The free flow of data across borders is essential to the global economy, allowing companies and individuals to rely on a relatively unhindered flow of data to thrive and prosper. As data becomes a staple of trade, policy makers will need to rethink how cross-border data flow is different from goods and services, and how it should be regulated and governed. Broader considerations such as maintaining digital protections, privacy, and security will also need to be taken into account.
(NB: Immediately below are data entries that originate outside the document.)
(** ** Searches stop at required nodes *)

Lemma avoids_alter g i xs :
  (forall x, static (g x) = static x) ->
  (forall x pp, xs !! i = Some x -> pp ∈ fifo (g x) ->
     Forall (fun e => reqd_in xs (XEdge.to e) -> XEdge.to e = i) (path pp)) ->
  avoids xs -> avoids (alter g i xs).
Proof.
  intros Hs Hg A.
  assert (statics (alter g i xs) = statics xs) as St.
  { unfold statics. by rewrite fmap_alter_same. }
  intros j y pp Hy Hpp.
  assert (Forall (fun e => reqd_in xs (XEdge.to e) -> XEdge.to e = j)
            (path pp)) as H.
  { rewrite list_lookup_alter in Hy. case_decide.
    - subst. destruct (xs !! j) as [x|] eqn:Hx; [|done].
      injection Hy as <-. by apply (Hg x).
    - by apply (A j y). }
  eapply Forall_impl; [exact H|]. intros e He R. apply He.
  by apply (reqd_in_statics _ _ _ St).
Qed.

Lemma avoids_same g i xs :
  (forall x, static (g x) = static x) -> (forall x, fifo (g x) = fifo x) ->
  avoids xs -> avoids (alter g i xs).
Proof.
  intros Hs Hf A. apply avoids_alter; [done| |done].
  intros x pp Hx. rewrite Hf. by apply A.
Qed.

Lemma avoids_mark_sources pth xs : avoids xs -> avoids (mark_sources pth xs).
Proof.
  revert xs. induction pth as [|e pth IH]; intros xs H; [done|].
  simpl. apply IH. by apply avoids_same.
Qed.

Lemma avoids_merged marked d xs :
  avoids xs -> avoids (mark_permanent d (mark_sources marked xs)).
Proof.
  intros H. apply avoids_same; [done..|]. by apply avoids_mark_sources.
Qed.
The fourth event in the New Economy series explores Canada's recent efforts in governing cross-border data flows through trade agreements. Join us to explore how this approach has led to challenges in creating universal rules governing the use of data, and how policy makers are attempting to regulate trade in data. The session will also explore the security dimension of global data flows and its impact on economic development.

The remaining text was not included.